We Could Save Students a Billion Dollars on Textbooks | Ethan Senack
abernard102@gmail.com 2015-03-04
Summary:
" ... One thing is clear: the current textbook market doesn't deliver the educational opportunity it can and should.
That's why the Student PIRGs recently released a report on an alternative textbook model that could revolutionize the industry and save students a ton of money at the same time.
The model is open textbooks -- faculty-written, peer-reviewed textbooks that are published under an open license - meaning that they are available to the public free online, free to download, and hard copies cost on $10-$40.
Our report, "Open Textbooks: The Billion-Dollar Solution," analyzes data from five pilot programs at universities around the country that encourage faculty to replace the traditional textbook they use to teach with an open-licensed textbook.

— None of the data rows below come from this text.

Lemma configure_fresh options :
  Configuration.isValid (Configuration.new (window browser) options) = true ->
  let c := Configuration.new (window browser) options in
  configure browser options initial
  = {| config := Some c; client := Some (Client.new c);
       sanitizeFilter := Some (Configuration.filterKeys c);
       started := true; globalContext := ∅; globalUser := ∅; draining := [];
       trace := if Configuration.debug c
                then [Console ConsoleLog (MsgStarted (Configuration.environment c))]
                else [] |}.
Proof.
  intros H c. unfold configure. cbv zeta. rewrite H. fold c. cbn [negb].
  unfold start, emit, log, initial. cbn [config started trace client sanitizeFilter
    globalContext globalUser draining].
  destruct (Configuration.debug c); reflexivity.
Qed.

End ConfigureFacts.

(** A configuration without an API key (or with an empty endpoint)
    makes the SDK inert, whatever state it was in: [configure] logs one
    warning, keeps the client and the handlers as they were, and from
    then on [notify], [notifySync] and the two handlers do nothing. *)
Theorem configure_invalid_inert (browser : Browser)
    (options : Configuration.ConfigOptions) (w : Sdk.World) :
  Configuration.o_apiKey options = [] \/ Configuration.o_endpoint options = Some [] ->
  let w' := Sdk.configure browser options w in
  Sdk.shouldNotify w' = false
  /\ Sdk.trace w' = Sdk.trace w ++ [Console ConsoleWarn MsgInvalidConfiguration]
  /\ Sdk.client w' = Sdk.client w
  /\ Sdk.started w' = Sdk.started w
  /\ Sdk.draining w' = Sdk.draining w
  /\ forall sanitize,
       (forall error o, Sdk.notify browser sanitize error o w' = w')
       /\ (forall error o,
             Sdk.notifySync browser sanitize error o w' = (Returned None, w'))
       /\ (forall message source lineno colno error,
             Sdk.handleUnhandledError browser sanitize
               message source lineno colno error w' = w')
       /\ (forall reason,
             Sdk.handleUnhandledRejection browser sanitize reason w' = w').
Proof.
  intros Hbad w'.
  assert (Configuration.isValid (Configuration.new (window browser) options) = false)
    as Hinvalid.
  { unfold Configuration.isValid, Configuration.new.
    cbn [Configuration.apiKey Configuration.endpoint].
    apply andb_false_iff. destruct Hbad as [-> | ->]; [left|right]; reflexivity. }
  assert (Sdk.shouldNotify w' = false) as Hno.
  { unfold w'. rewrite configure_invalid by exact Hinvalid.
    unfold Sdk.shouldNotify. cbn [Sdk.config Sdk.client Sdk.started].
    rewrite Hinvalid. destruct (Sdk.client w); [|reflexivity].
    rewrite andb_false_r. reflexivity. }
  split; [exact Hno|].
  unfold w'. rewrite configure_invalid by exact Hinvalid.
  cbn [Sdk.trace Sdk.client Sdk.started Sdk.draining].
  split; [reflexivity|]. split; [reflexivity|]. split; [reflexivity|].
  split; [reflexivity|].
  intros sanitize. rewrite <- (configure_invalid browser options w Hinvalid).
  apply not_enabled_silent. exact Hno.
Qed.

Lemma configure_invalid_inert_witness :
  let w := Sdk.configure Examples.browser Examples.options Sdk.initial in
  let w' :=
    Sdk.configure Examples.browser
      {| Configuration.o_apiKey := [];
         Configuration.o_endpoint := None;
         Configuration.o_environment := None;
         Configuration.o_enabled := None;
         Configuration.o_timeout := None;
         Configuration.o_ignoredExceptions := None;
         Configuration.o_filterKeys := None;
         Configuration.o_beforeNotify := None;
         Configuration.o_debug := None;
         Configuration.o_captureUnhandled := None;
         Configuration.o_captureUnhandledRejections := None;
         Configuration.o_maxQueueSize := None;
         Configuration.o_useSendBeacon := None |} w in
  Sdk.shouldNotify w = true /\ Sdk.shouldNotify w' = false.
Proof.
  intros w w'. split; [reflexivity|].
  apply (configure_invalid_inert Examples.browser _ w). left. reflexivity.
Defined.

(** An explicit [enabled], given as an option or set afterwards,
    overrides the environment both ways: with [enabled: true] and a
    valid key the SDK reports even on localhost; with [enabled: false]
    it reports nothing even in production. The setter changes nothing
    else about the configuration. *)
Theorem explicit_enabled_overrides (browser : Browser)
    (options : Configuration.ConfigOptions) (value : bool) :
  Configuration.o_enabled options = Some value ->
  let c := Configuration.new (window browser) options in
  Configuration.enabled c = value
  /\ (forall c', Configuration.enabled (Configuration.set_enabled value c') = value
                 /\ Configuration.isValid (Configuration.set_enabled value c')
                    = Configuration.isValid c'
                 /\ Configuration.environment (Configuration.set_enabled value c')
                    = Configuration.environment c'
                 /\ forall a b,
                      Configuration.shouldIgnore (Configuration.set_enabled value c') a b
                      = Configuration.shouldIgnore c' a b)
  /\ (Configuration.isValid c = true ->
      Sdk.shouldNotify (Sdk.configure browser options Sdk.initial) = value).
Proof.
  intros Hopt c. split; [|split].
  - unfold c, Configuration.enabled, Configuration.new.
    cbn [Configuration._enabled]. rewrite Hopt. reflexivity.
  - intros c'. repeat split.
  - intros Hvalid. rewrite configure_fresh by exact Hvalid. fold c.
    unfold Sdk.shouldNotify. cbn [Sdk.config Sdk.client Sdk.started].
    rewrite Hvalid. cbn [andb].
    unfold c, Configuration.enabled, Configuration.new.
    cbn [Configuration._enabled]. rewrite Hopt. reflexivity.
Qed.

Lemma explicit_enabled_overrides_witness :
  Sdk.shouldNotify
    (Sdk.configure Examples.browser_local
       {| Configuration.o_apiKey := js "test-key";
          Configuration.o_endpoint := None;
          Configuration.o_environment := None;
          Configuration.o_enabled := Some true;
          Configuration.o_timeout := None;
          Configuration.o_ignoredExceptions := None;
          Configuration.o_filterKeys := None;
          Configuration.o_beforeNotify := None;
          Configuration.o_debug := None;
          Configuration.o_captureUnhandled := None;
          Configuration.o_captureUnhandledRejections := None;
          Configuration.o_maxQueueSize := None;
          Configuration.o_useSendBeacon := None |}
       Sdk.initial)
  = true.
Proof.
  match goal with |- Sdk.shouldNotify (Sdk.configure ?b ?o _) = _ =>
    apply (explicit_enabled_overrides b o true) end; reflexivity.
Defined.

Based on the data from these programs, the report concludes that when a student has their traditional, introductory-level textbook replaced with an open textbook, they save $128 on average per course.
Using that average, if every full-time undergraduate had just one of their traditional textbooks replaced with an open textbook each year, it could save students nationally almost $1.5 billion in textbook costs.
It's worth noting that's a conservative estimate. Just using OpenStax's (an open-textbook publisher based at Rice University) 15 textbooks, we could replace more than 10 million traditional textbooks and generate a billion dollars in student savings. That's not to mention the other 140 open textbooks listed in the Open Textbook Library at the University of Minnesota ..."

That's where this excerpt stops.